Generation Basement: that’s my nominee as a name for our own Lost Generation. I have heard them dubbed “Generation Cupcake,” “Generation Facebook” or “Generation Twilight,” according to author Libby Cudmore on my own blog.
Whatever we call them, many recent college graduates like my smart and talented niece, have found themselves becoming a new ‘indentured servant’ class. Of course, many less educated women are in much more dire straits. My novel GIRL HELD IN HOME was inspired by the real-life story of a young woman truly being “held” as an unpaid servant by a wealthy family who convinced her they controlled her visa. While college-educated women have more options, they too can find themselves trapped.

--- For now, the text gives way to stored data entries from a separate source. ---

(** The thread that holds a registered session. *)
Lemma registered_thread token sy n :
  server_inv token sy -> n ∈ sessions (sy_server sy) ->
  exists th, th ∈ sy_threads sy /\ th_opened th = [n] /\ is_end (th_rest th) = false /\
    exists presented, th_request th = WS presented /\ authorized token presented = true.
Proof.
  intros [Hth _ Hread _ Hs] Hn. rewrite Hs in Hn. apply list_elem_of_bind in Hn as (th & Hn & Hin).
  exists th. split; [done |].
  rewrite Forall_forall in Hth, Hread.
  destruct (handler_stage _ _ _ (Hth th Hin)) as [Hop Hin_ok _ _ _ Hh].
  unfold th_holds in Hn. destruct Hh as [Hh | [Hh Hend]]; rewrite Hh in Hn;
    [by apply not_elem_of_nil in Hn |].
  destruct Hop as [Hop | [m Hop]]; rewrite Hop in Hn; [by apply not_elem_of_nil in Hn |].
  apply list_elem_of_singleton in Hn as ->. split; [done |]. split; [done |].
  destruct Hin_ok as (presented & authToken & Hrq & Ht & Hauth); [right; by rewrite Hop |].
  exists presented. split; [done |]. specialize (Hread th Hin). rewrite Forall_forall in Hread.
  by rewrite (Hread _ Ht).
Qed.

(** C12: no session without the token: in every reachable state of the server,
    whatever its handlers interleave like and the network answers, a registered
    session was opened by a handler whose client presented the server's token,
    when the server has one. *)
Theorem sessions_authenticated token file targets sy n :
  reachable token file targets sy -> token <> "" ->
  n ∈ sessions (sy_server sy) ->
  exists th, th ∈ sy_threads sy /\ th_request th = WS token /\ n ∈ th_opened th.
Proof.
  intros Hr Htok Hn. apply reachable_inv in Hr.
  destruct (registered_thread _ _ _ Hr Hn) as (th & Hin & Hop & _ & presented & Hrq & Ha).
  exists th. rewrite Hop. unfold authorized in Ha.
  apply orb_true_iff in Ha as [E | E]; apply eqb_str_true in E; subst; [done |].
  split_and!; [done | done | by left].
Qed.

(** C13: no stale session: in every reachable state the registered sessions are
    pairwise different and each belongs to a handler that has not ended, so once
    the handler of a client ends, its session is never selected again. *)
Theorem registered_sessions_live token file targets sy :
  reachable token file targets sy ->
  NoDup (sessions (sy_server sy)) /\
  forall n, n ∈ sessions (sy_server sy) ->
    exists th, th ∈ sy_threads sy /\ th_opened th = [n] /\ forall o, th_rest th <> Ret o.
Proof.
  intros Hr. apply reachable_inv in Hr. split.
  - destruct Hr as [Hth _ _ Hop Hs]. rewrite Hs. clear Hs. revert Hop.
    induction Hth as [| th ths Hf Hth IH]; [done |]. cbn [mbind list_bind].
    intros (Hop1 & Hdis & Hop2)%NoDup_app. apply NoDup_app.
    assert (th_holds th ⊆ th_opened th /\ NoDup (th_holds th)) as [Hsub Hnd].
    { destruct (stage_holds _ _ _ (handler_stage _ _ _ Hf)) as [Hh | [Hh _]];
        unfold th_holds; rewrite Hh; [split; [by intros ? ?%not_elem_of_nil | constructor] | done]. }
    split; [done |]. split; [| by apply IH].
    intros n Hn Hn2. apply (Hdis n); [by apply Hsub |].
    apply list_elem_of_bind in Hn2 as (th2 & Hn2 & Hin). apply list_elem_of_bind.
    exists th2. split; [| done]. rewrite Forall_forall in Hth.
    destruct (stage_holds _ _ _ (handler_stage _ _ _ (Hth th2 Hin))) as [Hh | [Hh _]];
      unfold th_holds in Hn2; rewrite Hh in Hn2; [by apply not_elem_of_nil in Hn2 | done].
  - intros n Hn. destruct (registered_thread _ _ _ Hr Hn) as (th & Hin & Hop & Hend & _).
    exists th. split_and!; [done | done |]. intros o E. by rewrite E in Hend.
Qed.

(** ** Pushed targets *)

Lemma targetsEqual_spec a b : targetsEqual a b = true <-> a = b.
Proof.
  revert b. induction a as [| x a IH]; intros [| y b]; simpl; try done.
  rewrite andb_true_iff, eqb_str_true, IH. naive_solver.
Qed.

(** The file read at [now]. *)
Definition file_ticks (l : list (string * Z)) (s : Server) : Server :=
  foldl (fun s x => load_targets (file_targets x.1) x.2 s) s l.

How can young women looking to explore a career in literature or any other profession make their way without reasonable hope of finding “500 a year” when their loans alone cost them $500-plus a month?
Recently on HER KIND, Raquel Goodison wrote movingly of her struggles– despite advanced degrees– to simply find an affordable apartment. Her plight reminded me of my niece, who holed up in our carpeted but cave-like basement throughout her college days and beyond, serving as a sitter and ‘big sister’ to our young son. We were happy to have her in our home. But we’ve been sad to see how she’s struggled for financial stability after working hard for her degree and graduating college.

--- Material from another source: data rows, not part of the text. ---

(* ===== verification/Cli.v ===== *)
(** * Cli: [runTunnelCLI] of [cmd/main.go]

    The command line of the tunnel subcommand, parsed as Go's [flag] package
    does, and what each mode starts; and how the tunnel server of a DockerService
    understands the arguments its Deployment gives it. *)

From S2P Require Import Prelude Effects GoText Strconv Url ApiTypes World KubeLib ServiceController TunnelServer TunnelConnect Gateway.
From Stdlib Require Import Ascii.

Open Scope Z_scope.

(** ** [flag.FlagSet.Parse], [ExitOnError] *)

(** What a flag takes: any text; a boolean, which may be left out; or what a
    [flag.Value] of another package accepts. *)
Inductive flag_kind :=
| StringFlag
| BoolFlag
| OtherFlag (noArg : bool) (accepts : string -> bool).

Definition isBoolFlag (k : flag_kind) : bool :=
  match k with StringFlag => false | BoolFlag => true | OtherFlag noArg _ => noArg end.

(** [strconv.ParseBool]. *)
Definition ParseBool (s : string) : option bool :=
  if bool_decide (s ∈ ["1"; "t"; "T"; "TRUE"; "true"; "True"]%stdpp) then Some true
  else if bool_decide (s ∈ ["0"; "f"; "F"; "FALSE"; "false"; "False"]%stdpp) then Some false
  else None.

Definition FormatBool (b : bool) : string := if b then "true" else "false".

(** [flag.Value.Set], with what the flag then holds. *)
Definition flag_Set (k : flag_kind) (value : string) : option string :=
  match k with
  | StringFlag => Some value
  | BoolFlag => FormatBool <$> ParseBool value
  | OtherFlag _ accepts => if accepts value then Some value else None
  end.

Inductive parsed :=
| Parsed (values : gmap string string) (args : list string)
| Exited (code : Z).

(** One flag: its name and value as written, without the leading minuses. *)
Definition flag_parts (name : string) : string * option string :=
  match name with
  | EmptyString => (EmptyString, None)
  | String c rest =>
      match Cut_byte rest "="%char with
      | Some (n, v) => (String c n, Some v)
      | None => (name, None)
      end
  end.

(** The name of an argument that is a flag: [None] for a plain argument. *)
Definition flag_name (s : string) : option string :=
  match s with
  | String m (String c rest) =>
      if Ascii.eqb m "-" then
        if Ascii.eqb c "-" then Some rest else Some (String c rest)
      else None
  | _ => None
  end.

Definition bad_name (name : string) : bool :=
  match name with
  | EmptyString => true
  | String c _ => Ascii.eqb c "-" || Ascii.eqb c "="
  end.

Definition undefined_flag (name : string) : parsed :=
  if eqb_str name "help" || eqb_str name "h" then Exited 0 else Exited 2.

(** [kinds] are the flags defined, [values] what they hold. *)
Fixpoint parse_flags (kinds : gmap string flag_kind) (values : gmap string string) (args : list string)
    : parsed :=
  match args with
  | [] => Parsed values []
  | s :: rest =>
      match flag_name s with
      | None => Parsed values args
      | Some text =>
          if eqb_str s "--" then Parsed values rest
          else if bad_name text then Exited 2
          else
            let '(name, value) := flag_parts text in
            match kinds !! name with
            | None => undefined_flag name
            | Some k =>
                match value, isBoolFlag k, rest with
                | Some v, _, _ =>
                    match flag_Set k v with
                    | Some v => parse_flags kinds (<[ name := v ]> values) rest
                    | None => Exited 2
                    end
                | None, true, _ =>
                    match flag_Set k "true" with
                    | Some v => parse_flags kinds (<[ name := v ]> values) rest
                    | None => Exited 2
                    end
                | None, false, [] => Exited 2
                | None, false, v :: rest' =>
                    match flag_Set k v with
                    | Some v => parse_flags kinds (<[ name := v ]> values) rest'
                    | None => Exited 2
                    end
                end
            end
      end
  end.

(** ** [runTunnelCLI] *)

Definition tunnel_flags : gmap string string :=
  list_to_map [("mode", "server"); ("listen-addr", ":9000"); ("ws-addr", ":9001");
    ("auth-token", ""); ("targets", ""); ("targets-file", "");
    ("server-url", "ws://localhost:9001/ws"); ("gateway-addr", ":8080")]%stdpp.

(** What the process goes on to do; the listening addresses are those of
    [NewServer]. *)
Inductive action :=
| RunServer (listenAddr wsAddr : string) (srv : Server)
| RunClient (serverURL token : string)
| RunGateway (listenAddr : string)
| Exit (code : Z).

Definition flag_value (values : gmap string string) (name : string) : string :=
  default EmptyString (values !! name).

Definition start_mode (values : gmap string string) : action :=
  let mode := flag_value values "mode" in
  if eqb_str mode "server" then
    let targets := flag_value values "targets" in
    let targetList := if eqb_str targets "" then [] else parse_targets targets in
    let srv := NewServer (flag_value values "auth-token") targetList in
    let file := flag_value values "targets-file" in
    RunServer (flag_value values "listen-addr") (flag_value values "ws-addr")
      (if eqb_str file "" then srv else SetTargetsFile file srv)
  else if eqb_str mode "client" then
    RunClient (flag_value values "server-url") (flag_value values "auth-token")
  else if eqb_str mode "gateway" then RunGateway (flag_value values "gateway-addr")
  else Exit 1.

(** [args] is [os.Args[2:]]. *)
Definition runTunnelCLI (args : list string) : action :=
  match parse_flags ((fun _ => StringFlag) <$> tunnel_flags) tunnel_flags args with
  | Exited code => Exit code
  | Parsed values _ => start_mode values
  end.

(** What the action does, and the exit code of the process.  A server and a gateway
    end with an error only; the client never ends: these are its first [attempts]
    connections of [turns] streams each. *)
Definition perform `{UnicodeData, IPLiterals} (attempts turns : nat) (a : action) : M net_event Z :=
  let exit_with (p : M net_event unit) :=
    let! r := attempt p in
    ret (match r with Ok _ => 0 | Err _ => 1 end) in
  match a with
  | RunServer listenAddr wsAddr _ => exit_with (TunnelServer.Start listenAddr wsAddr)
  | RunClient serverURL token => exit_with (TunnelConnect.Start attempts turns (NewClient serverURL token))
  | RunGateway listenAddr => exit_with (Gateway.RunGateway listenAddr)
  | Exit code => ret code
  end.

(** A server or a gateway that ends exits with 1. *)
Lemma servers_exit_1 `{UnicodeData, IPLiterals} attempts turns a t o :
  (exists l w srv, a = RunServer l w srv) \/ (exists l, a = RunGateway l) ->
  runs (perform attempts turns a) t o -> o = Val 1.
Proof.
  intros [(l & w & srv & ->) | (l & ->)] Hr; unfold perform, TunnelServer.Start, Gateway.RunGateway in Hr;
    repeat (run_case; simplify_eq/=); done.
Qed.

(** ** The server's own arguments *)

Lemma parse_one kinds values (c : ascii) name v rest text :
  flag_parts (String c name) = (text, Some v) ->
  Ascii.eqb c "-" = false -> Ascii.eqb c "=" = false -> kinds !! text = Some StringFlag ->
  parse_flags kinds values (String "-" (String c name) :: rest) =
    parse_flags kinds (<[ text := v ]> values) rest.
Proof.
  intros Hp H1 H2 Hk. cbn [parse_flags flag_name Ascii.eqb Bool.eqb]. rewrite H1.
  assert (eqb_str (String "-" (String c name)) "--" = false) as ->.
  { apply eqb_str_false. intros [= ->]. done. }
  unfold bad_name. rewrite H1, H2. cbn [orb]. by rewrite Hp, Hk.
Qed.

Definition listen_flags (ports : list ServicePort) : list string :=
  (fun p => "-listen-addr=:" +:+ FormatInt (sp_Port p)) <$> ports.

Lemma parse_listen kinds ports values :
  kinds !! "listen-addr"%stdpp = Some StringFlag ->
  parse_flags kinds values (listen_flags ports) =
    Parsed (match last ports with
            | Some p => <[ "listen-addr" := ":" +:+ FormatInt (sp_Port p) ]> values
            | None => values
            end) [].
Proof.
  intros Hk. revert values. induction ports as [| p ports IH]; intros values; [done |].
  unfold listen_flags in *. rewrite fmap_cons. cbn [String.append].
  rewrite (parse_one _ _ _ _ (":" +:+ FormatInt (sp_Port p)) _ "listen-addr") by done.
  rewrite IH.
  destruct ports as [| q ports]; [done |].
  rewrite last_cons_cons. destruct (last (q :: ports)) eqn:E; [by rewrite insert_insert_eq |].
  by apply last_None in E.
Qed.

(** The server that the arguments of its Deployment start. *)
Lemma server_started ds token :
  exists srv, runTunnelCLI (tail (server_args ds token)) =
    RunServer
      (match last (ss_Ports (dsv_Spec ds)) with
       | Some p => ":" +:+ FormatInt (sp_Port p)
       | None => ":9000"
       end) ":8081" srv /\
    authToken srv = token /\ targetsFile srv = "/etc/tunnel/targets"%stdpp /\
    targets srv = [] /\ sessions srv = [].
Proof.
  unfold runTunnelCLI, server_args. cbn [tail app].
  change (FormatInt tunnelWSPort) with "8081"%stdpp. cbn [String.append].
  rewrite (parse_one _ _ _ _ "server" _ "mode") by (done || (vm_compute; reflexivity)).
  rewrite (parse_one _ _ _ _ ":8081" _ "ws-addr") by (done || (vm_compute; reflexivity)).
  rewrite (parse_one _ _ _ _ token _ "auth-token") by (done || (vm_compute; reflexivity)).
  rewrite (parse_one _ _ _ _ "/etc/tunnel/targets" _ "targets-file") by (done || (vm_compute; reflexivity)).
  fold (listen_flags (ss_Ports (dsv_Spec ds))). rewrite parse_listen by (vm_compute; reflexivity).
  eexists. destruct (last _) as [p |]; [generalize (FormatInt (sp_Port p)); intros port |];
    (split; [vm_compute; reflexivity | done]).
Qed.

(** The client that the command line of the tunnel client's container starts. *)
Lemma client_started img url token :
  runTunnelCLI (tail (cfg_Cmd (client_config img url token))) = RunClient url token.
Proof.
  unfold runTunnelCLI, client_config. cbn [cfg_Cmd tail String.append].
  rewrite (parse_one _ _ _ _ "client" _ "mode") by (done || (vm_compute; reflexivity)).
  rewrite (parse_one _ _ _ _ url _ "server-url") by (done || (vm_compute; reflexivity)).
  rewrite (parse_one _ _ _ _ token _ "auth-token") by (done || (vm_compute; reflexivity)).
  vm_compute. reflexivity.
Qed.

(** The tunnel server listens on one port only: started with the arguments of
    its Deployment it takes the token and the targets file as given, but of the
    listen addresses, one for every port of the service, it keeps the last. *)
Theorem server_listens_on_last_port ds token :
  exists srv, runTunnelCLI (tail (server_args ds token)) =
    RunServer
      (match last (ss_Ports (dsv_Spec ds)) with
       | Some p => ":" +:+ FormatInt (sp_Port p)
       | None => ":9000"
       end) ":8081" srv /\
    authToken srv = token /\ targetsFile srv = "/etc/tunnel/targets"%stdpp /\
    targets srv = [] /\ sessions srv = [].
Proof. apply server_started. Qed.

As a Woody Allen character warns in the futuristic spoof Sleeper, maybe all the things our parents told us were good for us have turned out not to be: “milk, eggs, college.’
My husband and I remember our own ‘salad days’ when our young grad-student marriage was launched in a single room studio apartment we nicknamed “Sky Lab.” Living on the edge in New Haven, CT (a city without pity that we nicknamed “No Haven”), we at times had to sell boxes of our precious books to have money for groceries. Our travails were typical for students of our era, but there was light at the ends of our tunnels. Once we got our degrees, we got jobs and paychecks. We explored the country a bit, taking trips to Florida and San Francisco and beyond. We began the slow climb toward settling into a house of our own.
Not so for our niece. Lately, she and various family members have been relentlessly harassed by threatening calls from the loan organization as well as by emails explaining that we are not being “harassed” and defining “harassment” versus “due diligence.” True, students could have made wiser decisions instead of being sucked in by predatory loan groups, making it all sound as easy as signing on for another credit card.
My son wonders why his cousin should be allowed to sink in debt when Wall Street barons receive government bail-outs to cover their own bad decisions. A hopeful note for the future is that savvy teens like my radically-left son are growing up with a deep distrust for the big financial organizations that rule our country. My 13-year-old son has already attended “Make Wall Street Pay” and “Occupy” rallies as well as fundraisers for our state’s bold Senate candidate Elizabeth Warren, who has Wall Street’s number and, if elected, has a real chance of rewriting the rules for the next generation.
When our niece first moved into our basement, she tackled the overgrown bushes of our back yard with shears to give her basement windows more light. I remember admiring her work and seeing the enthusiastically chopped down branches piled outside her little windows, forming a pattern like a net. Luckily, our niece did have a ‘safety net’ to land in and a place to form her temporary nest. These days she, like so many, is caught in a wide net not of her own making.
Is it any wonder that rather than exploring the world in their twenties, Generation Basement tends to turn inward, “exploring” Facebook and the worldwide web as they seek escape from their webs of debt?
How can this Lost Generation make their own explorations and own marks when they can’t afford that elusive “room of one’s own”?